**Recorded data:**
++++++++++++++++++++

(* ===== verification/_CoqProject ===== *)
-Q . S2P
Prelude.v
GoError.v
HidFraming.v
Transport.v
HidCommands.v
HidChannel.v
HidTransport.v
BleFraming.v
BleTransport.v
Token2.v
Iso7816.v
Protocol.v
Pin.v
Preflight.v
Cose.v
Crypto.v
Messages.v
Client.v
Management.v
PinSession.v
Sequences.v
Device.v
LargeBlobStore.v
Prf.v
Extensions.v
PreviewSign.v
Credentials.v
DeviceCache.v
Relational.v
ClientRel.v
DeviceRel.v
CredentialsRel.v
Application.v
Stack.v
Runs.v
Examples.v
Passkeys.v
PrfSession.v
LegacyBlobs.v
Select.v
Signature.v
Attestation.v
Registration.v
Arkg.v
SignExample.v
SignSession.v
Diagnostic.v
Schemas.v
Options.v
Redaction.v
Names.v
Tools.v
Tcp.v
Backend.v
HidProxy.v
TestHid.v
(** Writes that all succeed. *)
Definition writes_ok (n : nat) (w : hid) : Prop :=
  Forall (fun r => r = None) (take n (wr w)).

(** What [WriteTo] does to the world when [n] writes succeed. *)
Definition after_writes (reports : list (list Z)) (w : hid) : hid :=
  Hid (rx w) (drop (length reports) (wr w)) (tx w ++ reports) (ctxs w) (closed w).

Lemma WriteTo_ok m : forall w,
  Forall packet_fits m -> writes_ok (length m) w ->
  WriteTo m w = (Ok (hidReportPacketSize * len m), after_writes (OutputReports m) w).
Proof.
  induction m as [|p m IH]; intros w Hm Hw.
  - destruct w; cbn. unfold after_writes; cbn. by rewrite app_nil_r.
  - apply Forall_cons in Hm as [Hp Hm]. unfold writes_ok in Hw.
    destruct w as [rx0 wr0 tx0 ctx0 cl0].
    destruct wr0 as [|[e|] wr1]; cbn [wr take] in Hw; cbn [WriteTo];
      unfold mbind, M_bind, device_Write; cbn [wr rx tx ctxs closed].
    + rewrite IH by (done || by unfold writes_ok; cbn; rewrite take_nil).
      rewrite len_packet_WriteTo by done. unfold mret, M_ret. f_equal.
      * f_equal. rewrite len_cons. hid_lia.
      * unfold after_writes. cbn. rewrite <- (assoc_L (++)). by rewrite drop_nil.
    + apply Forall_cons in Hw as [? _]. done.
    + apply Forall_cons in Hw as [_ Hw]. rewrite IH by done.
      rewrite len_packet_WriteTo by done. unfold mret, M_ret. f_equal.
      * f_equal. rewrite len_cons. hid_lia.
      * unfold after_writes. cbn. by rewrite <- (assoc_L (++)).
Qed.
(* ===== verification/Transport.v ===== *)
(** * The transport boundary (src/transport/transport.go, status.go)

    One CTAP response as every transport returns it, and the status check
    all of them end with. *)
From S2P Require Import Prelude GoError.

Record CBORResponse := MkCBORResponse { StatusCode : Z; Data : list Z }.

#[export] Instance CBORResponse_eq_dec : EqDecision CBORResponse.
Proof. solve_decision. Defined.

Definition CTAP2_OK : Z := 0x00.
Definition CTAP1_ERR_INVALID_COMMAND : Z := 0x01.
Definition CTAP1_ERR_INVALID_PARAMETER : Z := 0x02.
Definition CTAP2_ERR_NO_CREDENTIALS : Z := 0x2E.
Definition CTAP2_ERR_KEEPALIVE_CANCEL : Z := 0x2D.
Definition CTAP2_ERR_PIN_AUTH_INVALID : Z := 0x33.
Definition CTAP2_ERR_INVALID_OPTION : Z := 0x2C.
Definition CTAP2_ERR_NOT_ALLOWED : Z := 0x30.
Definition CTAP1_ERR_CHANNEL_BUSY : Z := 0x06.

Definition ValidateCBORResponse (command : Z) (response : CBORResponse)
    : result CBORResponse :=
  if negb (StatusCode response =? CTAP2_OK)
  then Err (ECTAP command (StatusCode response))
  else Ok response.

(** [StatusCode(data[0])] and [data[1:]], the split of a raw response. *)
Definition response_of (data : list Z) : CBORResponse :=
  MkCBORResponse (nth 0 data 0) (drop 1 data).

Lemma ValidateCBORResponse_ok c r r' :
  ValidateCBORResponse c r = Ok r' -> r' = r /\ StatusCode r = CTAP2_OK.
Proof.
  unfold ValidateCBORResponse. intros H. case_all H. by to_prop.
Qed.
Lemma ReadFrom_loop_consumes events : forall st r rest,
  ReadFrom_loop st events = (r, rest) -> total st <> 0 ->
  (r = Blocked /\ rest = []) \/ (r <> Blocked /\ (length rest < length events)%nat).
Proof.
  induction events as [|[raw|e] events IH]; intros st r rest H Hst;
    cbn [ReadFrom_loop] in H; destruct (Z.eqb_spec (total st) 0); try done; simplify_eq.
  - by left.
  - pose proof (read_packet_not_Blocked st raw).
    destruct (read_packet st raw) as [st'| | |]; simplify_eq/=; try (right; split; [done|lia]).
    destruct (Z.eq_dec (total st') 0) as [Hz|Hz].
    + right. destruct events as [|[]]; cbn [ReadFrom_loop] in H; rewrite Hz in H;
        simplify_eq/=; split; (done || lia).
    + destruct (IH _ _ _ H Hz) as [?|[??]]; [by left|right; split; [done|lia]].
  - right. split; [done|simpl; lia].
Qed.

(** Reading a message touches nothing but the events, and takes at least
    one unless it waits for more. *)
Lemma ReadFrom_rx w r w' :
  ReadFrom w = (r, w') ->
  w' = set_rx (rx w') w /\
  ((r = Blocked /\ rx w' = []) \/ (r <> Blocked /\ (length (rx w') < length (rx w))%nat)).
Proof.
  unfold ReadFrom. destruct (ReadFrom_loop read_start (rx w)) as [r' rest] eqn:H.
  intros ?; simplify_eq/=. split; [by destruct w|].
  apply ReadFrom_loop_consumes in H; [|simpl; lia].
  destruct H as [[-> ->]|[? ?]]; [by left|right; split; [by destruct r'|done]].
Qed.

Section receive.
Context {A : Type} (cid : ChannelID) (handle : Message -> result (option A)).
Implicit Types (w : hid) (m : Message).

Lemma receive_loop_enough f1 : forall f2 w,
  (length (rx w) < f1)%nat -> (length (rx w) < f2)%nat ->
  receive_loop f1 cid handle w = receive_loop f2 cid handle w.
Proof.
  induction f1 as [|f1 IH]; intros [|f2] w H1 H2; try lia.
  cbn [receive_loop]. unfold mbind, M_bind.
  destruct (ReadFrom w) as [[[m n]| | |] w'] eqn:HR; try done.
  apply ReadFrom_rx in HR as [_ [[? _]|[_ Hlt]]]; [done|]. cbn [lift].
  destruct (responseMatchesCID m cid) as [[]| | |]; cbn [negb]; try done.
  - destruct (handle m) as [[a|]| | |]; try done. apply IH; lia.
  - apply IH; lia.
Qed.

(** The loop's equation: its fuel is never what ends it. *)
Lemma receive_unfold w :
  receive cid handle w =
    (ReadFrom ≫= fun '(msg, _) =>
     lift (responseMatchesCID msg cid) ≫= fun matches =>
     if negb matches then receive cid handle
     else lift (handle msg) ≫= fun r =>
          match r with None => receive cid handle | Some a => mret a end) w.
Proof.
  unfold receive at 1. cbn [receive_loop]. unfold mbind, M_bind.
  destruct (ReadFrom w) as [[[m n]| | |] w'] eqn:HR; try done.
  apply ReadFrom_rx in HR as [_ [[? _]|[_ Hlt]]]; [done|]. cbn [lift].
  destruct (responseMatchesCID m cid) as [[]| | |]; cbn [negb]; try done.
  - destruct (handle m) as [[a|]| | |]; try done. apply receive_loop_enough; lia.
  - apply receive_loop_enough; lia.
Qed.
Lemma accounted_writeRequest command data : accounted (writeRequest command data).
Proof.
  intros w r w' Hw Hc. unfold writeRequest. revert w r w' Hw Hc.
  assert (H : forall maxLen, accounted (lift (fragmentFrame command data maxLen) ≫= fun fragments =>
    look ≫= fun gate => match gate with
    | Some e => fail (ioError IOWrite e) | None => write_fragments fragments end)).
  { intros maxLen. apply accounted_bind.
    - apply accounted_lift. unfold fragmentFrame. intros e. repeat case_match; by intros; simplify_eq.
    - intros frags. apply accounted_look.
      + induction frags as [|f frags IH]; cbn [write_fragments]; [apply accounted_ret|].
        apply accounted_bind; [apply accounted_control_point_Write|done].
      + intros e He. apply accounted_lift. intros e' [= <-]. by apply foreign_ok_io, context_foreign. }
  intros w r w' Hw Hc Hrun. by eapply H.
Qed.

Lemma fragmentFrame_empty command maxLen :
  initializationFragmentHeaderLength <= maxLen ->
  fragmentFrame command [] maxLen = Ok [[command; 0; 0]].
Proof.
  intros. unfold fragmentFrame. change (maximumFrameDataLength <? len []) with false. cbn iota.
  destruct (Z.ltb_spec maxLen initializationFragmentHeaderLength); [lia|].
  rewrite take_nil, drop_nil, chunk_nil. done.
Qed.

++++++++++++++++++++

**WHAT YOU HAVE TO DO:** Pull from the data each line where the string "frags" turns up.

**ANSWER TO THE PROBLEM:**
    - intros frags. apply accounted_look.
      + induction frags as [|f frags IH]; cbn [write_fragments]; [apply accounted_ret|].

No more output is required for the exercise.